¿Se trata de LA yoga o de EL yoga?

Mucha gente habla de «la yoga». Tal vez, al terminar en a, el término aparenta tener género femenino. Si pensamos que se trata de una práctica, de una disciplina, no estaría mal darle el matiz femenino.
Yo prefiero ajustarme al término masculino: el yoga. Porque esta práctica es un arte. Arte es el medio a través del cual nos expresamos.
El yoga es el arte de conocer mejor nuestro cuerpo y nuestro Ser interior.
Yoga es el arte de transformar la relación que tenemos con nuestros planos de existencia.
Es pasar de sentirse un ser limitado a expandir nuestros límites, tanto físicos como mentales y espirituales.
Yoga es el arte de la transformación, por tanto. Todos necesitamos cambios a lo largo de nuestra vida. Pero nos olvidamos de que «para que las cosas cambien, algo tenemos que cambiar». La práctica regular de este arte nos permite pasar de lo denso a lo más sutil; de la conciencia puesta en el afuera a la conciencia habitando nuestro centro. Transforma la relación de nuestro ser con el otro.
El yoga transforma nuestra vida, en fin
Quien se proponga iniciarse en el yoga no tiene que volverse vegetariano, célibe, vivir por y para el yoga y abandonar su vida anterior, a menos que esa sea su voluntad. Es posible integrar perfectamente esta práctica milenaria a nuestro vivir cotidiano, sin necesidad de perder nuestra identidad.
EL YOGA NOS INVITA A SUMAR, NO A RESTAR
Nos propone hacer algo grande por nosotros mismos, sin modas ni falsas apariencias, sin reglas fijas ni ataduras con sistemas ni personas. Y, sin embargo, con el tiempo, a través de la autovaloración que resulta del yoga, vamos valorando cada vez más al otro.

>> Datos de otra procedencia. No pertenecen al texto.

(* ===== verification/SkiplistInv.v ===== *)
(** * The invariant of the skip list, and its loops

    [rep sl L]: the skip list stands for the cells [L]. The linking loops of the
    insertion and the deletion rewrite the cells in front of the cut, one level
    after the other. *)
From Stdlib Require Import Floats.SpecFloat.
From S2P Require Import Prelude Libc Skiplist SkiplistCells.
Import Skiplist.

(** The header as a cell. *)
Definition hd_cell (p : ptr) (level : nat) : cell := Cell p None zero level SKIPLIST_MAXLEVEL.
Definition hd (sl : skiplist) : cell := hd_cell (header sl) (level sl).

(** The address in front of a list, as [backward] has it. *)
Definition front (b : option ptr) (F : list cell) : option ptr :=
  match last F with Some c => Some (cp c) | None => b end.

Fixpoint backs (h : heap) (b : option ptr) (F : list cell) : Prop :=
  match F with
  | [] => True
  | c :: F => backward <$> h !! cp c = Some b ∧ backs h (Some (cp c)) F
  end.

Definition cell_ok (level : nat) (c : cell) : Prop :=
  is_Some (cobj c) ∧ (1 ≤ cheight c ≤ level)%nat ∧ csize c = cheight c.

(** The levels of the header above the level of the list lead nowhere. *)
Definition top_free (h : heap) (p : ptr) (level : nat) : Prop :=
  ∀ n i, h !! p = Some n → (level ≤ i < SKIPLIST_MAXLEVEL)%nat → ∃ s, levels n !! i = Some (None, s).

Record rep (sl : skiplist) (L : list cell) : Prop := {
  rp_shape : shaped (mem sl) link (hd sl :: L);
  rp_top : top_free (mem sl) (header sl) (level sl);
  rp_back : backs (mem sl) None L;
  rp_nodup : NoDup (header sl :: (cp <$> L));
  rp_tail : tail sl = cp <$> last L;
  rp_length : length_ sl = len L;
  rp_level : (1 ≤ level sl ≤ SKIPLIST_MAXLEVEL)%nat;
  rp_cells : Forall (cell_ok (level sl)) L;
  rp_dom : ∀ p, is_Some (mem sl !! p) ↔ p ∈ header sl :: (cp <$> L)
}.

Section lemmas.
Implicit Types (F G B R FA : list cell) (c d x : cell) (i m : nat) (h : heap).

Lemma front_app b F G : front b (F ++ G) = front (front b F) G.
Proof.
  unfold front. destruct G as [|c G] using rev_ind; [by rewrite app_nil_r|].
  by rewrite app_assoc, !last_snoc.
Qed.

Lemma front_cons b c F : front b (c :: F) = front (Some (cp c)) F.
Proof. apply (front_app b [c] F). Qed.

Lemma backs_app h b F G : backs h b (F ++ G) ↔ backs h b F ∧ backs h (front b F) G.
Proof.
  revert b. induction F as [|c F IH]; intros b; simpl; [tauto|]. rewrite IH, front_cons. tauto.
Qed.

Lemma backs_frame h h' b F :
  (∀ p, p ∈ cp <$> F → backward <$> h' !! p = backward <$> h !! p) → backs h b F → backs h' b F.
Proof.
  revert b. induction F as [|c F IH]; intros b Heq; simpl; [done|].
  rewrite fmap_cons in Heq. intros [Hc HF]. split; [rewrite Heq; [done|by left]|].
  apply IH; [|done]. intros p Hp. apply Heq. by right.
Qed.
(* ===== verification/SkiplistDelete.v ===== *)
(** * Deletion from the skip list *)
From Stdlib Require Import Floats.SpecFloat Sorting.Sorted.
From S2P Require Import Prelude Libc Skiplist SkiplistCells SkiplistInv SkiplistOrder SkiplistInsert.
Import Skiplist.

Section delete.
Implicit Types (A B L : list cell) (c d : cell) (x : ptr) (sl : skiplist).

(** The level of the list falls to its highest node. *)
Lemma shrink_loop_spec l h p L :
  shaped h link (hd_cell p l :: L) → top_free h p l → (1 ≤ l)%nat → low l L →
  ∃ l', shrink_loop l h p = Done l' ∧ (1 ≤ l' ≤ l)%nat ∧ low l' L ∧
    shaped h link (hd_cell p l' :: L) ∧ top_free h p l'.
Proof.
  induction l as [|i IH]; intros Hsh Htop Hl Hlow; [lia|]. cbn [shrink_loop].
  destruct (Nat.ltb_spec 1 (S i)) as [Hi|Hi]; [|by exists (S i)].
  destruct Hsh as [Hhd HshL]. change p with (cp (hd_cell p (S i))) at 1.
  rewrite (node_level _ _ _ _ i Hhd) by (simpl; lia). cbn [obind].
  destruct (link i L) as [[y|] s] eqn:Hlk; [by exists (S i)|].
  destruct IH as (l' & -> & Hl' & Hlow' & Hsh' & Htop'); try done.
  - split; [|done]. destruct Hhd as (n & Hn & Ho & Hs & Hln & Hle & Hlv).
    exists n. split_and!; try done; simpl in *; [lia|]. intros j Hj. apply Hlv. lia.
  - intros n j Hn Hj. destruct (decide (j = i)) as [->|]; [|apply (Htop n); [done|lia]].
    destruct Hhd as (n' & Hn' & _ & _ & _ & _ & Hlv). simpl in Hn'. simplify_eq.
    exists s. rewrite <- Hlk. apply Hlv. simpl. lia.
  - lia.
  - apply link_None. by rewrite Hlk.
  - exists l'. split_and!; done || lia.
Qed.

(** The backward pointers after [c] is taken out. *)
Lemma backs_unlink h h' h'' A B c :
  backs h None (A ++ c :: B) → NoDup (cp <$> A ++ c :: B) →
  (∀ q, backward <$> h' !! q = backward <$> h !! q) →
  match B with
  | [] => h'' = h'
  | b :: _ => backward <$> h'' !! cp b = Some (front None A) ∧ ∀ q, q ≠ cp b → h'' !! q = h' !! q
  end →
  backs h'' None (A ++ B) ∧ backward <$> h' !! cp c = Some (front None A).
Proof.
  rewrite backs_app. intros [HA [Hc HB]] Hnd Hold Hb.
  split; [|by rewrite Hold].
  rewrite fmap_app, fmap_cons in Hnd. apply NoDup_app in Hnd as (_ & Hdis & Hnd).
  apply NoDup_cons in Hnd as [Hcn HndB]. rewrite backs_app.
  destruct B as [|b B].
  - subst h''. split; [|done]. by apply (backs_frame h).
  - destruct Hb as [Hb Hother], HB as [_ HB]. rewrite fmap_cons in *.
    apply NoDup_cons in HndB as [Hbn _]. split; [|split; [done|]].
    + apply (backs_frame h); [|done]. intros q Hq. rewrite Hother; [done|]. intros ->.
      apply (Hdis _ Hq). set_solver.
    + apply (backs_frame h); [|done]. intros q Hq. rewrite Hother; [done|]. by intros ->.
Qed.

Lemma stops_shrink p A U l l' : (l' ≤ l)%nat →
  stops (hd_cell p l :: A) U l → stops (hd_cell p l' :: A) U l'.
Proof.
  intros Hl Hst i Hi. destruct (Hst i ltac:(lia)) as (u & Hu & G1 & d & G2 & Heq & Hd & Hlow & ->).
  destruct G1 as [|e G1]; injection Heq as <- ->.
  - exists (p, 0). split; [done|]. by exists [], (hd_cell p l'), G2.
  - eexists. split; [exact Hu|]. by exists (hd_cell p l' :: G1), d, G2.
Qed.

Lemma backs_delete h b L x : x ∉ cp <$> L → backs h b L → backs (delete x h) b L.
Proof.
  intros Hx. apply backs_frame. intros q Hq. rewrite lookup_delete_ne; [done|]. by intros ->.
Qed.

Lemma shaped_delete h lk L x : x ∉ cp <$> L → shaped h lk L → shaped (delete x h) lk L.
Proof.
  intros Hx. apply shaped_frame. intros q Hq. apply lookup_delete_ne. by intros ->.
Qed.

(** The addresses of a list that is cut at [c]. *)
Lemma rep_nodup sl A c B : rep sl (A ++ c :: B) →
  NoDup (cp <$> (hd sl :: A)) ∧ (cp c ∉ cp <$> (hd sl :: A)) ∧ (cp c ∉ cp <$> B) ∧
  NoDup (cp <$> B) ∧ ∀ q, q ∈ cp <$> (hd sl :: A) → q ∉ cp <$> B.
Proof.
  intros Hrep. pose proof (rp_nodup _ _ Hrep) as Hnd.
  rewrite fmap_app, fmap_cons, app_comm_cons in Hnd.
  change (header sl :: (cp <$> A)) with (cp <$> hd sl :: A) in Hnd.
  apply NoDup_app in Hnd as (HndA & Hdis & HndB). apply NoDup_cons in HndB as [HcB HndB].
  split; [done|]. split; [intros Hin; apply (Hdis _ Hin); by left|]. split; [done|]. split; [done|].
  intros q Hq Hq'. apply (Hdis q Hq). by right.
Qed.

(** The addresses without [c]. *)
Lemma rep_without sl A c B : rep sl (A ++ c :: B) →
  NoDup (header sl :: (cp <$> A ++ B)) ∧ cp c ∉ header sl :: (cp <$> A ++ B).
Proof.
  intros Hrep. destruct (rep_nodup _ _ _ _ Hrep) as (HndA & HcA & HcB & HndB & Hdis).
  rewrite fmap_app, app_comm_cons. change (header sl :: (cp <$> A)) with (cp <$> hd sl :: A).
  split; [by apply NoDup_app|]. by rewrite not_elem_of_app.
Qed.

(** The forward pointers and spans after [c] is taken out. *)
Lemma unlink_shaped sl A c B U :
  rep sl (A ++ c :: B) → stops (hd sl :: A) U (level sl) → len (A ++ c :: B) + 1 < 2 ^ 32 →
  ∃ h1, unlink_loop (level sl) 0 (mem sl) U (cp c) = Done h1 ∧
    kept (cp <$> hd sl :: A) (level sl) (mem sl) h1 ∧ shaped h1 link (hd sl :: A ++ B).
Proof.
  intros Hrep Hst Hlen. destruct (rep_nodup _ _ _ _ Hrep) as (HndA & HcA & HcB & HndB & Hdis).
  pose proof (rp_shape _ _ Hrep) as Hsh. rewrite app_comm_cons in Hsh.
  pose proof (cells_low _ _ (level sl) Hrep ltac:(lia)) as Hlow. pose proof (rp_level _ _ Hrep) as Hlv.
  apply shaped_app in Hsh as [HshA HshB].
  destruct (unlink_loop_spec (level sl) 0 (mem sl) (hd sl :: A) c B U) as (h1 & -> & Hsh1 & Hk1);
    [by apply mix_start|done|pose proof (rp_nodup _ _ Hrep) as Hnd; by rewrite fmap_app, fmap_cons in *
    |done|by rewrite length_app in *; simpl in *; lia|].
  exists h1. split; [done|]. split; [done|]. change (shaped h1 link ((hd sl :: A) ++ B)).
  apply shaped_app. split.
  - apply (mix_end _ (level sl) (c :: B)); [|done]. constructor; [done|].
    by apply Forall_app in Hlow as [? _].
  - destruct HshB as [_ HshB]. apply (shaped_frame (mem sl)); [|done].
    intros q Hq. apply Hk1. intros Hq'. by apply (Hdis q).
Qed.

(** The rest of the deletion, for the memory after the backward pointer of the
    successor is set: the level falls, and the node is freed. *)
Lemma delete_rest sl A c B m h1 h2 n :
  rep sl (A ++ c :: B) → cobj c = Some m → kept (cp <$> hd sl :: A) (level sl) (mem sl) h1 →
  shaped h1 link (hd sl :: A ++ B) → reback h1 h2 → h2 !! cp c = Some n → obj n = cobj c →
  match B with
  | [] => h2 = h1
  | b :: _ => backward <$> h2 !! cp b = Some (front None A) ∧ ∀ q, q ≠ cp b → h2 !! q = h1 !! q
  end →
  ∃ l, shrink_loop (level sl) h2 (header sl) = Done l ∧ (l ≤ level sl)%nat ∧
    slFreeNode h2 (cp c) = Done (m, delete (cp c) h2) ∧
    rep (Skiplist (header sl) (cp <$> last (A ++ B)) (len (A ++ B)) l (delete (cp c) h2)) (A ++ B).
Proof.
  intros Hrep Hm Hk1 Hsh1 Hr2 Hn2 Ho Hb2. pose proof (rp_level _ _ Hrep) as Hlv.
  destruct (rep_without _ _ _ _ Hrep) as [HndAB Hcn].
  pose proof (cells_low _ _ (level sl) Hrep ltac:(lia)) as Hlow.
  destruct (shrink_loop_spec (level sl) h2 (header sl) (A ++ B)) as (l & -> & Hl & Hlowl & Hshl & Htopl).
  { by apply (reback_shaped h1). }
  { apply (reback_top h1); [done|]. eapply kept_top; [exact Hk1|apply Hrep]. }
  { lia. }
  { apply Forall_app in Hlow as [? HlB]. apply Forall_cons in HlB as [_ ?]. by apply Forall_app. }
  exists l. split; [done|]. split; [lia|]. split.
  { unfold slFreeNode, deref. rewrite Hn2. cbn [obind]. unfold member. by rewrite Ho, Hm. }
  destruct (backs_unlink (mem sl) h1 h2 A B c) as [Hbk _]; [apply Hrep| |by intros; eapply kept_backward|done|].
  { pose proof (rp_nodup _ _ Hrep) as Hx. by apply NoDup_cons in Hx as [_ ?]. }
  split; try done.
  - by apply shaped_delete.
  - intros n' i Hn' Hi. simpl in Hn'. rewrite lookup_delete_ne in Hn'; [by apply (Htopl n')|].
    intros Heq. apply Hcn. rewrite Heq. by left.
  - apply backs_delete; [|done]. set_solver.
  - simpl. lia.
  - pose proof (rp_cells _ _ Hrep) as Hcells. apply Forall_app in Hcells as [HcsA HcsB].
    apply Forall_cons in HcsB as [_ HcsB].
    pose proof (Forall_app_2 _ _ _ HcsA HcsB) as HcsAB. unfold low in Hlowl.
    rewrite Forall_forall in *. intros d Hd. destruct (HcsAB d Hd) as (? & ? & ?).
    specialize (Hlowl d Hd). simpl in *. split_and!; done || lia.
  - intros q. simpl. destruct (decide (q = cp c)) as [->|Hq].
    + rewrite lookup_delete_eq. split; [by intros []|done].
    + rewrite lookup_delete_ne, (reback_dom _ _ _ Hr2), (kept_dom _ _ _ _ _ Hk1), (rp_dom _ _ Hrep) by done.
      rewrite !fmap_app, fmap_cons. set_solver.
Qed.

Lemma delete_node_spec sl A c B U m :
  rep sl (A ++ c :: B) → stops (hd sl :: A) U (level sl) → len (A ++ c :: B) + 1 < 2 ^ 32 →
  cobj c = Some m →
  ∃ sl' h', slDeleteNode sl (cp c) U = Done sl' ∧ slFreeNode (mem sl') (cp c) = Done (m, h') ∧
    rep (set_mem h' sl') (A ++ B) ∧ header sl' = header sl ∧ (level sl' ≤ level sl)%nat ∧
    length_ sl' = len (A ++ B).
Proof.
  intros Hrep Hst Hlen Hm. destruct (rep_nodup _ _ _ _ Hrep) as (_ & HcA & HcB & _).
  destruct (unlink_shaped _ _ _ _ _ Hrep Hst Hlen) as (h1 & Hun & Hk1 & Hsh1).
  pose proof (rep_high _ _ Hrep) as Hhigh. apply Forall_app in Hhigh as [_ HhB].
  apply Forall_cons in HhB as [Hhc HhB].
  pose proof (rp_shape _ _ Hrep) as Hc. rewrite app_comm_cons in Hc. apply shaped_at in Hc.
  pose proof Hc as (n & Hn & Ho & _).
  assert (h1 !! cp c = Some n) as Hn1 by (rewrite (proj1 (Hk1 (cp c))); done).
  pose proof (delete_rest sl A c B m h1) as Hrest.
  unfold slDeleteNode. rewrite Hun. cbn [obind]. unfold deref. rewrite Hn1. cbn [obind].
  assert (level_at h1 (cp c) 0 = Done (link 0 B)) as ->.
  { rewrite <- (node_level _ _ _ _ 0 Hc) by lia. unfold level_at, deref. by rewrite Hn, Hn1. }
  cbn [obind]. pose proof (link_zero B HhB) as Hl0. destruct (link 0 B) as [fw sp].
  cbn [fst] in Hl0. subst fw.
  assert (backward n = front None A) as Hback.
  { pose proof (rp_back _ _ Hrep) as Hb. apply backs_app in Hb as [_ [Hb _]].
    rewrite Hn in Hb. by injection Hb. }
  assert (length_ sl - 1 = len (A ++ B)) as ->.
  { rewrite (rp_length _ _ Hrep), !length_app. simpl. lia. }
  destruct B as [|b B]; cbn [head fmap option_fmap option_map].
  - destruct (Hrest h1 n) as (l & Hsk & Hl & Hfree & Hr); try done; [apply reback_refl|]. cbn [obind].
    rewrite Hsk. cbn [obind]. eexists _, _. split; [done|]. split; [exact Hfree|].
    split; [|done]. rewrite Hback, front_last. rewrite app_nil_r in Hr at 1. exact Hr.
  - assert (is_Some (h1 !! cp b)) as [nb Hnb].
    { apply (kept_dom _ _ _ _ _ Hk1), (rp_dom _ _ Hrep). rewrite fmap_app, !fmap_cons. set_solver. }
    destruct (set_backward_spec h1 (cp b) (backward n) nb Hnb) as (h2 & -> & Hn2 & Ho2). cbn [obind].
    destruct (Hrest h2 n) as (l & Hsk & Hl & Hfree & Hr);
      try done; [by eapply set_backward_reback|by rewrite Ho2; [|set_solver]|by rewrite Hn2, <- Hback|].
    rewrite Hsk. cbn [obind]. eexists _, _. split; [done|]. split; [exact Hfree|].
    split; [|done]. rewrite (rp_tail _ _ Hrep), last_app_cons, last_cons_cons.
    rewrite last_app_cons in Hr. exact Hr.
Qed.
End delete.
(* ===== verification/SkiplistQueries.v ===== *)
(** * The ranking list refines a sorted list

    [ranks sl l]: the skip list in memory stands for the sorted list [l] of
    elements. Every operation of skiplist.c is a function on [l]. *)
From Stdlib Require Import Floats.SpecFloat Sorting.Sorted.
From S2P Require Import Prelude Libc Skiplist SkiplistCells SkiplistInv SkiplistOrder SkiplistInsert SkiplistDelete.

Import Skiplist.

(** Spans are 32-bit: the list stays two elements below. *)
Definition MAX_LENGTH : Z := 2 ^ 32 - 2.

Definition ranks (sl : skiplist) (l : list element) : Prop :=
  ∃ L, rep sl L ∧ elems L = l ∧ sorted l ∧ Forall element_ok l ∧ len l < MAX_LENGTH.

Definition members (l : list element) : list (list Z) := snd <$> l.

Section ranks.
Implicit Types (A B L : list cell) (c d : cell) (x : ptr) (sl : skiplist) (l : list element).

Lemma length_elems L : length (elems L) = length L.
Proof. apply length_fmap. Qed.

Lemma ranks_bound L : len (elems L) < MAX_LENGTH → len L + 2 < 2 ^ 32.
Proof. rewrite length_elems. unfold MAX_LENGTH. lia. Qed.

Lemma ranks_length sl l : ranks sl l → length_ sl = len l.
Proof. intros (L & Hrep & <- & _). by rewrite (rp_length _ _ Hrep), length_elems. Qed.

(** A node of the list, seen through its element. *)
Lemma node_elem sl L c : rep sl L → c ∈ L → ∃ m, cobj c = Some m ∧ elem c = (cscore c, m).
Proof.
  intros Hrep Hc. pose proof (rp_cells _ _ Hrep) as H. rewrite Forall_forall in H.
  destruct (H c Hc) as ([m Hm] & _). exists m. unfold elem. by rewrite Hm.
Qed.

(** Searching with a condition on the elements. *)
Lemma search_elems sl L p adv :
  rep sl L → sorted (elems L) → Forall element_ok (elems L) →
  (∀ e f, lexc (key e) (key f) ≠ Gt → p f = true → p e = true) →
  (∀ acc n m, obj n = Some m → element_ok (score n, m) → adv acc n = Done (p (score n, m))) →
  ∃ A B U, L = A ++ B ∧ Forall (fun e => p e = true) (elems A) ∧
    Forall (fun e => p e = false) (elems B) ∧
    search sl adv = Done U ∧ length U = level sl ∧ stops (hd sl :: A) U (level sl).
Proof.
  intros Hrep Hs Hok Hp Hadv. destruct (sorted_cut p _ Hs Hp) as (A' & B' & Heq & HA & HB).
  apply fmap_app_inv in Heq as (A & B & -> & -> & ->).
  assert (∀ acc n c, c ∈ A ++ B → obj n = cobj c → score n = cscore c → adv acc n = Done (p (elem c))) as Hval.
  { intros acc n c Hc Ho Hsc. destruct (node_elem _ _ _ Hrep Hc) as (m & Hm & He).
    rewrite He, <- Hsc. apply Hadv; [congruence|].
    rewrite Forall_forall in Hok. rewrite Hsc, <- He. apply Hok. by apply list_elem_of_fmap_2. }
  rewrite Forall_forall in HA, HB.
  destruct (search_spec sl (A ++ B) A B adv Hrep eq_refl) as (U & HU & Hl & Hst).
  - intros A1 d A2 n -> Ho Hsc. rewrite (Hval _ _ d) by (done || set_solver).
    f_equal. apply HA, list_elem_of_fmap_2. set_solver.
  - intros B1 d B2 n -> Ho Hsc. rewrite (Hval _ _ d) by (done || set_solver).
    f_equal. apply HB, list_elem_of_fmap_2. set_solver.
  - exists A, B, U. split_and!; try done; by apply Forall_forall.
Qed.

Lemma before_mono e f g : lexc (key f) (key g) ≠ Gt → lt_elem g e = true → lt_elem f e = true.
Proof. rewrite !lt_elem_key. apply lexc_le_lt_trans. Qed.

Lemma not_after_mono e f g :
  lexc (key f) (key g) ≠ Gt → negb (lt_elem e g) = true → negb (lt_elem e f) = true.
Proof.
  rewrite !negb_true_iff. intros Hfg Hg. destruct (lt_elem e f) eqn:Hf; [|done].
  apply lt_elem_key in Hf. rewrite <- Hg. symmetry. apply lt_elem_key. by eapply lexc_lt_le_trans.
Qed.

Lemma sorted_delete (A : list element) (e : element) (B : list element) : sorted (A ++ e :: B) → sorted (A ++ B).
Proof.
  rewrite !sorted_app. intros (HA & HB & HAB). apply StronglySorted_inv in HB as [HB _].
  split_and!; try done. eapply Forall_impl; [exact HAB|]. intros f Hf. by apply Forall_cons in Hf as [_ ?].
Qed.

(** ** Creation and insertion *)
Lemma ranks_create p : ranks (slCreate p) [].
Proof.
  exists []. split; [|by split_and!; [|constructor|constructor|]].
  assert (length (replicate SKIPLIST_MAXLEVEL ((None, 0) : option ptr * Z)) = 32%nat) as Hl by done.
  split; try done.
  - split; [|done]. eexists. split; [apply lookup_singleton_eq|]. split_and!; try done; [simpl; unfold SKIPLIST_MAXLEVEL; lia|].
    intros i Hi. simpl in Hi. by destruct i; [|lia].
  - intros n i Hn Hi. simpl in Hn. rewrite lookup_singleton_eq in Hn. simplify_eq.
    exists 0. change (replicate SKIPLIST_MAXLEVEL ((None, 0) : option ptr * Z) !! i = Some (None, 0)).
    apply lookup_replicate. split; [done|]. apply Hi.
  - apply NoDup_singleton.
  - simpl. unfold SKIPLIST_MAXLEVEL. lia.
  - intros q. simpl. rewrite lookup_singleton_is_Some. set_solver.
Qed.

(** [slInsert] puts the element at its place in the sorted order, whatever
    level the random source gives and wherever the node is allocated. *)
Lemma insert_ranks sl l s o rs x junk :
  ranks sl l → element_ok (s, o) → is_Some (slRandomLevel rs) → mem sl !! x = None →
  len l + 1 < MAX_LENGTH →
  returns (slInsert sl s o rs x junk) (fun sl' => ranks sl' (insert_elem (s, o) l)).
Proof.
  intros (L & Hrep & <- & Hs & Hok & Hlen) He [lv Hrs] Hx Hmax.
  destruct (search_elems sl L (fun f => lt_elem f (s, o)) (fun _ => before s o) Hrep Hs Hok)
    as (A & B & U & -> & HA & HB & HU & HlU & Hst).
  { apply before_mono. }
  { intros acc n m Hm Hn. by apply before_spec. }
  destruct (insert_spec sl A B U s o rs lv x junk) as (sl' & -> & Hrep' & _); try done.
  { by apply ranks_bound. }
  apply returns_done. exists (A ++ Cell x (Some o) s lv lv :: B). split; [done|].
  unfold elems in *. rewrite !fmap_app in *. split; [by rewrite insert_elem_app, fmap_cons|].
  split; [by apply insert_sorted|]. rewrite insert_elem_app by done.
  apply Forall_app in Hok as [HokA HokB].
  split; [apply Forall_app; split; [done|by constructor]|].
  rewrite !length_app in *. simpl. lia.
Qed.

EL YOGA NOS QUIERE LIBERAR, NO ATAR
Si limitamos nuestra visión del yoga a una práctica física, que realizamos un par de veces a la semana, dentro de una sala preparada para tal fin, los resultados serán también limitados. Si hacemos del yoga una forma de vida, un modo de conducirnos ante los demás, ante los acontecimientos y ante nuestros propios cambios, el yoga se transforma —una vez más la gran palabrita— en una actitud. Pasa a integrar nuestro Ser y deja de conformar una actividad externa y esporádica. ¡Qué recurso maravilloso!